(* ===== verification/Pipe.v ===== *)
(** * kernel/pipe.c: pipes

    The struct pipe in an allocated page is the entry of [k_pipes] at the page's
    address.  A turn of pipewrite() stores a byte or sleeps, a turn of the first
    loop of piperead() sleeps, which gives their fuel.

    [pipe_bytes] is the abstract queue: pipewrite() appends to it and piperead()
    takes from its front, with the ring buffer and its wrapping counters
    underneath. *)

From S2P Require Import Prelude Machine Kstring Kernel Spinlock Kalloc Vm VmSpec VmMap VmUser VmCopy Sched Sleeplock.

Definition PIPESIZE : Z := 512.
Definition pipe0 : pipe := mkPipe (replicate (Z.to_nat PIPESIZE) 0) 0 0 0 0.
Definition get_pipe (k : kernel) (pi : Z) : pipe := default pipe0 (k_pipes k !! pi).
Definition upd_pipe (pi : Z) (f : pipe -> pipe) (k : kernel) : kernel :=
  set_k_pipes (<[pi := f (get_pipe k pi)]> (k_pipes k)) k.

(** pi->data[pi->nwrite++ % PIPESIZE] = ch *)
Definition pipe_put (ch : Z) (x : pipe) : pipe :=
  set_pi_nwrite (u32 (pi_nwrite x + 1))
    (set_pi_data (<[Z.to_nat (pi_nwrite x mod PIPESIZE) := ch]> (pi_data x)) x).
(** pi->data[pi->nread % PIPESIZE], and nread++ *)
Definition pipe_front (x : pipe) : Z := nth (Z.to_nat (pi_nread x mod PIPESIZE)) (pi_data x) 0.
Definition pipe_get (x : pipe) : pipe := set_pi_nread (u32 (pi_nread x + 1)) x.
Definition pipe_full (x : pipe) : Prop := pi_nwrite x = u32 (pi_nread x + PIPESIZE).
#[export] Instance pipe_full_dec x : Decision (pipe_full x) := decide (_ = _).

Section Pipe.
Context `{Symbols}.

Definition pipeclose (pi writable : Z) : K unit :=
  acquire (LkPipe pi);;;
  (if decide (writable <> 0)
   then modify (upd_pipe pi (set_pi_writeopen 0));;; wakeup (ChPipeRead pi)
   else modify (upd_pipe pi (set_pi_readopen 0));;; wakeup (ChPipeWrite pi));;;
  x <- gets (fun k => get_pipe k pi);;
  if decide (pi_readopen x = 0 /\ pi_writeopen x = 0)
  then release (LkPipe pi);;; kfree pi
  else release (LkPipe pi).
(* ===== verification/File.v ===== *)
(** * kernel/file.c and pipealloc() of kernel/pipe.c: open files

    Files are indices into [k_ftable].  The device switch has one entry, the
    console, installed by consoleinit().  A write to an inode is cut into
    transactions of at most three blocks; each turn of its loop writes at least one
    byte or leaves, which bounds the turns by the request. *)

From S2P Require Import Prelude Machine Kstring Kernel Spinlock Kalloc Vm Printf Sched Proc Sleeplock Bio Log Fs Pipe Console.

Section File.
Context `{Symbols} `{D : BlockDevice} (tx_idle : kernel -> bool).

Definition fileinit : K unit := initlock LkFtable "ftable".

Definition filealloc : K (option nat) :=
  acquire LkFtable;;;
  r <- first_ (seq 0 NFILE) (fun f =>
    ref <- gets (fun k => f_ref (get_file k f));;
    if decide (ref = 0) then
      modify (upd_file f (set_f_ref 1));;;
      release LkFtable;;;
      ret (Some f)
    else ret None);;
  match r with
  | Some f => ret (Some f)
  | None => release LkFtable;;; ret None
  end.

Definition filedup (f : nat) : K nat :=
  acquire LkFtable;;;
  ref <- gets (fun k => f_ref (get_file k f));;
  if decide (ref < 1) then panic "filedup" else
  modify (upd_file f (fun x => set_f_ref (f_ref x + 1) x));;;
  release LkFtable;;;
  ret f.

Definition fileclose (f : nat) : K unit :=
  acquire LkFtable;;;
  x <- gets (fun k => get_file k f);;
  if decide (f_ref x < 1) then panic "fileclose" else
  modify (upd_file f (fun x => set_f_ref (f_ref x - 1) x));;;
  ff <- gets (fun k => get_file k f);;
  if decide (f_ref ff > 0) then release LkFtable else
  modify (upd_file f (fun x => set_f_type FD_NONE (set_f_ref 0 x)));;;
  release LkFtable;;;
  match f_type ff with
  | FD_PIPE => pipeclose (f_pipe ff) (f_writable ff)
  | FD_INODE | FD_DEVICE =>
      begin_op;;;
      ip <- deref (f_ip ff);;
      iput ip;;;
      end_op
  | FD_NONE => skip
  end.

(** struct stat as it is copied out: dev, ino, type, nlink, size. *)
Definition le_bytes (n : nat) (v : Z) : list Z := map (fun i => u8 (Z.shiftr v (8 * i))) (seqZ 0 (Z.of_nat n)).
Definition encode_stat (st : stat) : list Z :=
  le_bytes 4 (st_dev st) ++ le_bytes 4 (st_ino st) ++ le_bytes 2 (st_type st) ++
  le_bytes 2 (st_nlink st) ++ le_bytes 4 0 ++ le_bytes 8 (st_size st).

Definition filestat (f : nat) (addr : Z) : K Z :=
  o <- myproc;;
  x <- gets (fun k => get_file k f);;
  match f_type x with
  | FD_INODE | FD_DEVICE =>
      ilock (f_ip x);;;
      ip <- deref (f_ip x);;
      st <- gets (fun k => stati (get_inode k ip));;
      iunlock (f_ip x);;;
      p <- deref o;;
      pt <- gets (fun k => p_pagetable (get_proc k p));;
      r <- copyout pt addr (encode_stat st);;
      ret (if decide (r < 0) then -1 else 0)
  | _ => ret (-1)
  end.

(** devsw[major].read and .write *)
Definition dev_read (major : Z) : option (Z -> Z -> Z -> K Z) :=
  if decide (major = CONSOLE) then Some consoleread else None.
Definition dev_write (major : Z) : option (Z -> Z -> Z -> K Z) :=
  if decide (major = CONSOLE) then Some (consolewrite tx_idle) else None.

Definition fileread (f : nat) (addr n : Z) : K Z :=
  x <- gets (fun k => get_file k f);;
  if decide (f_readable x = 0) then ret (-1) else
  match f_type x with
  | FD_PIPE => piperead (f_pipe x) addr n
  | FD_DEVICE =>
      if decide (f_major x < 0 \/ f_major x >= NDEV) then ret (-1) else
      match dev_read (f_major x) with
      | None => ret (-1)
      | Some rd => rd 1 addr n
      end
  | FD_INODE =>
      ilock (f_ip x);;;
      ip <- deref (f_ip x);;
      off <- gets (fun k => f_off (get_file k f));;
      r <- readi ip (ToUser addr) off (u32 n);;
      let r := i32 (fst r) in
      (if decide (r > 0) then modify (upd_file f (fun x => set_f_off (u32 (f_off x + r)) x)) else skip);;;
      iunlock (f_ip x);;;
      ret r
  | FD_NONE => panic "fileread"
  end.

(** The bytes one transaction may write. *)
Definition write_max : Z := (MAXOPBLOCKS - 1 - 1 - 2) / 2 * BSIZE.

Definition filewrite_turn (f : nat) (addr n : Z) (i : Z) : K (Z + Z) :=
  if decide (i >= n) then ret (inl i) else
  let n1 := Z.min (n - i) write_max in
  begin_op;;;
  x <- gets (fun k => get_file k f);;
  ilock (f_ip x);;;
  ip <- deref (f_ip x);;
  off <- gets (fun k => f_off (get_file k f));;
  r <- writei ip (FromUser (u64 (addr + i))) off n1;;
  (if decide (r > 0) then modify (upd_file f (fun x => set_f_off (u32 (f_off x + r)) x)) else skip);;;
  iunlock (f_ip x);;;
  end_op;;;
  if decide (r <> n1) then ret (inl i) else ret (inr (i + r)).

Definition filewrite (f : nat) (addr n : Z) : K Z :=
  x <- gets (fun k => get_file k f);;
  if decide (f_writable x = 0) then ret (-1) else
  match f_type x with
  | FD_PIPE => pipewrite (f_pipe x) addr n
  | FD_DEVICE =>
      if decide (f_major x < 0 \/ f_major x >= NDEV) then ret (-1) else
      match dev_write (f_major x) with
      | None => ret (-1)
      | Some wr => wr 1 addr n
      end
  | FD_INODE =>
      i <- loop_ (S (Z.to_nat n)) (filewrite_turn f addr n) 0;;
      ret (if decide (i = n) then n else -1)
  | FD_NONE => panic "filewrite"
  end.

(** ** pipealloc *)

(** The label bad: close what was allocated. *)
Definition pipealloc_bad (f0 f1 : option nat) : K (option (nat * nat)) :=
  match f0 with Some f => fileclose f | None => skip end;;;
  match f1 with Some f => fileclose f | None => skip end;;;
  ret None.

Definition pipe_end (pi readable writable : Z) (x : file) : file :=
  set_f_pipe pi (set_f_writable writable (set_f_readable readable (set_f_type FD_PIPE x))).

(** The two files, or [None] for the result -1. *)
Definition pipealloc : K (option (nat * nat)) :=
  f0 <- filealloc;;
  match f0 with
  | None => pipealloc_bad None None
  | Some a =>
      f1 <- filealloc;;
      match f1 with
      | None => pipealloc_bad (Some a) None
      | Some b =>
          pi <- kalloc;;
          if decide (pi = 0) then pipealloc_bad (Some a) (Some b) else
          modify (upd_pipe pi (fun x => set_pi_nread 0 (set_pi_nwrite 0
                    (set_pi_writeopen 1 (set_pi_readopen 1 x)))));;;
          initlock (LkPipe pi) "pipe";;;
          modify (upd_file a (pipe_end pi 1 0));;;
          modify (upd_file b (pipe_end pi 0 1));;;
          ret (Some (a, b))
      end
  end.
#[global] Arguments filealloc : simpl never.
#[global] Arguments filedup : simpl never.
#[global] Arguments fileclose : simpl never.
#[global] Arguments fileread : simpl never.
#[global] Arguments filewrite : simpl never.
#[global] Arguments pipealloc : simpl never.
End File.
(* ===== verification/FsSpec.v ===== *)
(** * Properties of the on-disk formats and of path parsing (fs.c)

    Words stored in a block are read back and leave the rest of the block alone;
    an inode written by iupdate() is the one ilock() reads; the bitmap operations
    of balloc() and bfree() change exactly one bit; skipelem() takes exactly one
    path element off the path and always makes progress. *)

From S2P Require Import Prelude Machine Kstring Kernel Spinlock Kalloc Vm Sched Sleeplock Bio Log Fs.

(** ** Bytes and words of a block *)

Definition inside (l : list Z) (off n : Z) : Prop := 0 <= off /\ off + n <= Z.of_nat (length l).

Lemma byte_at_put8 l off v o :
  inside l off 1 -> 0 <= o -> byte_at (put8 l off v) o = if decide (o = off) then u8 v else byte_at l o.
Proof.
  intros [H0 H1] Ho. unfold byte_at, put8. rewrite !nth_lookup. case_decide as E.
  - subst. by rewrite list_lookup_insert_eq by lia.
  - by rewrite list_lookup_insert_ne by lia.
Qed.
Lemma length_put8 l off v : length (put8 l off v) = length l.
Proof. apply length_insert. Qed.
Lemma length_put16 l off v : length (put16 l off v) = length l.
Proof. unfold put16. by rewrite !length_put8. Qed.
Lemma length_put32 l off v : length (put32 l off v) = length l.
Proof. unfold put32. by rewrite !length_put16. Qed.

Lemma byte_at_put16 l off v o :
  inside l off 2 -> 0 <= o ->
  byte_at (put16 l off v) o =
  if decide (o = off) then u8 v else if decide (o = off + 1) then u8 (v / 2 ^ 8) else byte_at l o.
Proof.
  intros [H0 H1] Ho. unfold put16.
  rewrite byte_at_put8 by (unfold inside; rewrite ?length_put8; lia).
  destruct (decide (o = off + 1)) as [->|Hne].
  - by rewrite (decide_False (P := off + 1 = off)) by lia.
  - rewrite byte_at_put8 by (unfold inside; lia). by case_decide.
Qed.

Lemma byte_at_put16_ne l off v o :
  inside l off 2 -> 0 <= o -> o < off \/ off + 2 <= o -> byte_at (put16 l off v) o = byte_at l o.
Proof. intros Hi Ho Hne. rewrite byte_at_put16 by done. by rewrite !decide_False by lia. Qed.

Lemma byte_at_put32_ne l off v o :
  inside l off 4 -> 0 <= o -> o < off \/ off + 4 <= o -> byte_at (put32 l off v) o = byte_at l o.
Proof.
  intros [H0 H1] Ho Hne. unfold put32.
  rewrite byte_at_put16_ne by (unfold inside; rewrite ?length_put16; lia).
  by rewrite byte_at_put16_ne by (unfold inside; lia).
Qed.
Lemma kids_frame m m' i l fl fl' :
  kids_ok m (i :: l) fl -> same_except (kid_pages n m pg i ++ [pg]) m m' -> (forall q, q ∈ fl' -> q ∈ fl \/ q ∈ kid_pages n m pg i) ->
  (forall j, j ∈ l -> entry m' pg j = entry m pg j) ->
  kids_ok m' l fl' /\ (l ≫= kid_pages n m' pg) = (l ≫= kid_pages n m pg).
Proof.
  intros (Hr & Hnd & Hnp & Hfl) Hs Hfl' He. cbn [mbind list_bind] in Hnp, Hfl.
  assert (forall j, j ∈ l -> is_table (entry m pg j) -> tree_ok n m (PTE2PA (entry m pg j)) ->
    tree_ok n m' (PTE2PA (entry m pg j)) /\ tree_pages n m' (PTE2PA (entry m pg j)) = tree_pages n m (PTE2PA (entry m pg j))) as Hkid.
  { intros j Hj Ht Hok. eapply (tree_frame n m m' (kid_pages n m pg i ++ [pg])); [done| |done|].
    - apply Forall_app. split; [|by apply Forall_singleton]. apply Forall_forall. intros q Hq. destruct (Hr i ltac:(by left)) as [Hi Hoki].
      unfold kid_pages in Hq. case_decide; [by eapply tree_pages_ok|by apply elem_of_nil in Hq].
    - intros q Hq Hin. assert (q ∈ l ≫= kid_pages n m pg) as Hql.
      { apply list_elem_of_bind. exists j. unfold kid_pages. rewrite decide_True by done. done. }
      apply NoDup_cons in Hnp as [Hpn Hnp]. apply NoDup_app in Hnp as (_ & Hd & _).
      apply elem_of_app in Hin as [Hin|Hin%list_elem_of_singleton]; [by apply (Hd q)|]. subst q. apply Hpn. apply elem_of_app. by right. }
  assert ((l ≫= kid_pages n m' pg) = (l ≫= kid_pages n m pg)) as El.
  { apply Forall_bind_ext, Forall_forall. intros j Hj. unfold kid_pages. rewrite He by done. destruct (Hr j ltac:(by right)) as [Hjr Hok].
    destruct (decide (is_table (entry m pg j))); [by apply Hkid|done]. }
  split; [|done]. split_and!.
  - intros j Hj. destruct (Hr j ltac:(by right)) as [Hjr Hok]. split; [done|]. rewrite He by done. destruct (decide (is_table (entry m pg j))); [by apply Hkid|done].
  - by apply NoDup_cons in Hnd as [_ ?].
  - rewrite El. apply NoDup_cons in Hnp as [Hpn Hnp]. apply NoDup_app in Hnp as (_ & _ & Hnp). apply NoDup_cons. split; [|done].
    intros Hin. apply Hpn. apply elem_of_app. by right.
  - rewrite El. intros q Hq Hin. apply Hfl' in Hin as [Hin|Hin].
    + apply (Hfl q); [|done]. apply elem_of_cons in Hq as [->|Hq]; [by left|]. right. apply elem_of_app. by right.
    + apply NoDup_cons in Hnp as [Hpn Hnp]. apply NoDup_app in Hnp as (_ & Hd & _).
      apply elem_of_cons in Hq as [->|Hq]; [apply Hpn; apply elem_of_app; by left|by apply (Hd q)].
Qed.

Exercise details:
Write out again, exactly, the lines from the start of the entries up to and including the one with "of the first". Nothing else belongs in the reply.

Your response:
(* ===== verification/Pipe.v ===== *)
(** * kernel/pipe.c: pipes

    The struct pipe in an allocated page is the entry of [k_pipes] at the page's
    address.  A turn of pipewrite() stores a byte or sleeps, a turn of the first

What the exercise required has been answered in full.